(** * BookAPI: the /books router over a lowdb store

    Shallow embedding of [routes/books.js] (five Express handlers) and of
    the part of [index.js] that sets the store up, together with the lodash
    chain operations the handlers call ([get], [find], [push], [assign],
    [remove], [value], [write]).

    Modelling choices, each following the code:
    - a JSON object is the finite map of its own enumerable properties,
      which is all that object spread and [_.assign] read and write;
    - the store has two halves: the collection lowdb keeps in memory (every
      handler reads and mutates this one) and what [db.json] holds (only
      [write] touches it): the serialization of some collection, or a
      damaged text after a write that threw half-way;
    - a lodash chain is a deferred computation: nothing runs until [value]
      or [write], and every [value] replays the chain on the current
      collection;
    - [nanoid] and the file system are outside the repository: the handler
      takes the identifier [nanoid] returned and the outcome of the file
      write as inputs. *)

From stdpp Require Import base option list strings gmap fin_maps.

Open Scope string_scope.
Open Scope list_scope.
Open Scope nat_scope.

(** ** JSON values *)

Section Json.

(** JavaScript numbers are IEEE doubles.  No handler inspects a number,
    so the development is parametric in how they are represented. *)
Context {number : Type}.

#[warnings="-register-all"]
Inductive json : Type :=
| JNull
| JBool (b : bool)
| JNum (n : number)
| JStr (s : string)
| JArr (items : list json)
| JObj (fields : list (string * json)).

(** [x === s] for a string [s]: strict equality, no coercion. *)
Definition strict_eq_str (x : option json) (s : string) : bool :=
  match x with
  | Some (JStr t) => String.eqb t s
  | _ => false
  end.

End Json.

Arguments json : clear implicits.

(** A thrown JavaScript exception. *)
Inductive error : Type := Error (message : string).

Section Books.

Context {number : Type}.

(** A record of the collection, and a request body after [express.json()]:
    own enumerable properties by name. *)
Abbreviation book := (gmap string (json number)).

(** ** The store *)

(** What [db.json] holds.  [Serialized books]: the text
    [JSON.stringify] makes of the state whose collection is [books].  The
    text is not the collection: what parsing it gives back is not
    modelled ([JSON.stringify] writes an infinity as [null] and [-0] as
    [0]).  [Damaged]: a text that is no serialization, the empty or
    cut-off file a write leaves when it throws after truncating. *)
Inductive document : Type :=
| Serialized (books : list book)
| Damaged.

Record store : Type := Store {
  mem : list book;     (* db.getState().books *)
  file : document;     (* db.json *)
}.

(** [db.defaults({ books: [] }).write()] on a missing file. *)
Definition initial : store := Store [] (Serialized []).

(** How a call of [fs.writeFileSync(source, data)] ends: it returns; it
    throws before touching the file (the open failed); it throws after
    truncating the file, before the data is all there. *)
Inductive outcome : Type :=
| Done
| Refused (e : error)
| CutOff (e : error).

Definition thrown (fs : outcome) : option error :=
  match fs with
  | Done => None
  | Refused e | CutOff e => Some e
  end.

(** ** Computations that mutate the store and may throw *)

Definition M (A : Type) : Type := store → (error + A) * store.

Definition ret {A} (a : A) : M A := λ s, (inr a, s).

Definition throw {A} (e : error) : M A := λ s, (inl e, s).

Definition bind {A B} (m : M A) (k : A → M B) : M B :=
  λ s, match m s with
       | (inl e, s') => (inl e, s')
       | (inr a, s') => k a s'
       end.

Notation "'do' x <- m 'in' k" := (bind m (λ x, k))
  (at level 10, x name, m at level 100, k at level 200).

(** [try { m } catch (error) { h error }]: what [m] did to the store
    before throwing stays done. *)
Definition try_catch {A} (m : M A) (h : error → M A) : M A :=
  λ s, match m s with
       | (inl e, s') => h e s'
       | (inr a, s') => (inr a, s')
       end.

(** ** lodash chains on [db.get("books")] *)

(** [_.matches({ id: id })]: the element's [id] property is strictly
    equal to the string [id]. *)
Definition matches (id : string) (b : book) : bool :=
  strict_eq_str (b !! "id") id.

(** [.get("books")] *)
Definition get_books : M (list book) := λ s, (inr (mem s), s).

(** [.get("books").find({ id })]: the first matching element, with its
    position in the array (it is the object itself, not a copy), or
    [undefined]. *)
Definition find (id : string) : M (option (nat * book)) :=
  do l <- get_books in
  ret (list_find (λ b, matches id b = true) l).

(** [.push(book)] appends to the array in place. *)
Definition push (b : book) : M unit :=
  λ s, (inr tt, Store (mem s ++ [b]) (file s)).

(** [chain.assign(body)]: [_.assign] copies every own enumerable property
    of [body] onto the object the chain yields, in place.  On [undefined]
    the target is a fresh object. *)
Definition assign (body : book) (chain : M (option (nat * book))) : M book :=
  do r <- chain in
  match r with
  | Some (i, b) =>
      λ s, (inr (body ∪ b), Store (<[i := body ∪ b]> (mem s)) (file s))
  | None => ret body
  end.

(** [.remove({ id })] takes every matching element out of the array and
    yields the removed elements. *)
Definition remove (id : string) : M (list book) :=
  λ s, (inr (filter (λ b, matches id b = true) (mem s)),
        Store (filter (λ b, ¬ matches id b = true) (mem s)) (file s)).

============

▶ _Aim of the task_
Your response must contain the complete listing, copied without deviation.

▶ _Answer space_
(** * BookAPI: the /books router over a lowdb store

    Shallow embedding of [routes/books.js] (five Express handlers) and of
    the part of [index.js] that sets the store up, together with the lodash
    chain operations the handlers call ([get], [find], [push], [assign],
    [remove], [value], [write]).

    Modelling choices, each following the code:
    - a JSON object is the finite map of its own enumerable properties,
      which is all that object spread and [_.assign] read and write;
    - the store has two halves: the collection lowdb keeps in memory (every
      handler reads and mutates this one) and what [db.json] holds (only
      [write] touches it): the serialization of some collection, or a
      damaged text after a write that threw half-way;
    - a lodash chain is a deferred computation: nothing runs until [value]
      or [write], and every [value] replays the chain on the current
      collection;
    - [nanoid] and the file system are outside the repository: the handler
      takes the identifier [nanoid] returned and the outcome of the file
      write as inputs. *)

From stdpp Require Import base option list strings gmap fin_maps.

Open Scope string_scope.
Open Scope list_scope.
Open Scope nat_scope.

(** ** JSON values *)

Section Json.

(** JavaScript numbers are IEEE doubles.  No handler inspects a number,
    so the development is parametric in how they are represented. *)
Context {number : Type}.

#[warnings="-register-all"]
Inductive json : Type :=
| JNull
| JBool (b : bool)
| JNum (n : number)
| JStr (s : string)
| JArr (items : list json)
| JObj (fields : list (string * json)).

(** [x === s] for a string [s]: strict equality, no coercion. *)
Definition strict_eq_str (x : option json) (s : string) : bool :=
  match x with
  | Some (JStr t) => String.eqb t s
  | _ => false
  end.

End Json.

Arguments json : clear implicits.

(** A thrown JavaScript exception. *)
Inductive error : Type := Error (message : string).

Section Books.

Context {number : Type}.

(** A record of the collection, and a request body after [express.json()]:
    own enumerable properties by name. *)
Abbreviation book := (gmap string (json number)).

(** ** The store *)

(** What [db.json] holds.  [Serialized books]: the text
    [JSON.stringify] makes of the state whose collection is [books].  The
    text is not the collection: what parsing it gives back is not
    modelled ([JSON.stringify] writes an infinity as [null] and [-0] as
    [0]).  [Damaged]: a text that is no serialization, the empty or
    cut-off file a write leaves when it throws after truncating. *)
Inductive document : Type :=
| Serialized (books : list book)
| Damaged.

Record store : Type := Store {
  mem : list book;     (* db.getState().books *)
  file : document;     (* db.json *)
}.

(** [db.defaults({ books: [] }).write()] on a missing file. *)
Definition initial : store := Store [] (Serialized []).

(** How a call of [fs.writeFileSync(source, data)] ends: it returns; it
    throws before touching the file (the open failed); it throws after
    truncating the file, before the data is all there. *)
Inductive outcome : Type :=
| Done
| Refused (e : error)
| CutOff (e : error).

Definition thrown (fs : outcome) : option error :=
  match fs with
  | Done => None
  | Refused e | CutOff e => Some e
  end.

(** ** Computations that mutate the store and may throw *)

Definition M (A : Type) : Type := store → (error + A) * store.

Definition ret {A} (a : A) : M A := λ s, (inr a, s).

Definition throw {A} (e : error) : M A := λ s, (inl e, s).

Definition bind {A B} (m : M A) (k : A → M B) : M B :=
  λ s, match m s with
       | (inl e, s') => (inl e, s')
       | (inr a, s') => k a s'
       end.

Notation "'do' x <- m 'in' k" := (bind m (λ x, k))
  (at level 10, x name, m at level 100, k at level 200).

(** [try { m } catch (error) { h error }]: what [m] did to the store
    before throwing stays done. *)
Definition try_catch {A} (m : M A) (h : error → M A) : M A :=
  λ s, match m s with
       | (inl e, s') => h e s'
       | (inr a, s') => (inr a, s')
       end.

(** ** lodash chains on [db.get("books")] *)

(** [_.matches({ id: id })]: the element's [id] property is strictly
    equal to the string [id]. *)
Definition matches (id : string) (b : book) : bool :=
  strict_eq_str (b !! "id") id.

(** [.get("books")] *)
Definition get_books : M (list book) := λ s, (inr (mem s), s).

(** [.get("books").find({ id })]: the first matching element, with its
    position in the array (it is the object itself, not a copy), or
    [undefined]. *)
Definition find (id : string) : M (option (nat * book)) :=
  do l <- get_books in
  ret (list_find (λ b, matches id b = true) l).

(** [.push(book)] appends to the array in place. *)
Definition push (b : book) : M unit :=
  λ s, (inr tt, Store (mem s ++ [b]) (file s)).

(** [chain.assign(body)]: [_.assign] copies every own enumerable property
    of [body] onto the object the chain yields, in place.  On [undefined]
    the target is a fresh object. *)
Definition assign (body : book) (chain : M (option (nat * book))) : M book :=
  do r <- chain in
  match r with
  | Some (i, b) =>
      λ s, (inr (body ∪ b), Store (<[i := body ∪ b]> (mem s)) (file s))
  | None => ret body
  end.

(** [.remove({ id })] takes every matching element out of the array and
    yields the removed elements. *)
Definition remove (id : string) : M (list book) :=
  λ s, (inr (filter (λ b, matches id b = true) (mem s)),
        Store (filter (λ b, ¬ matches id b = true) (mem s)) (file s)).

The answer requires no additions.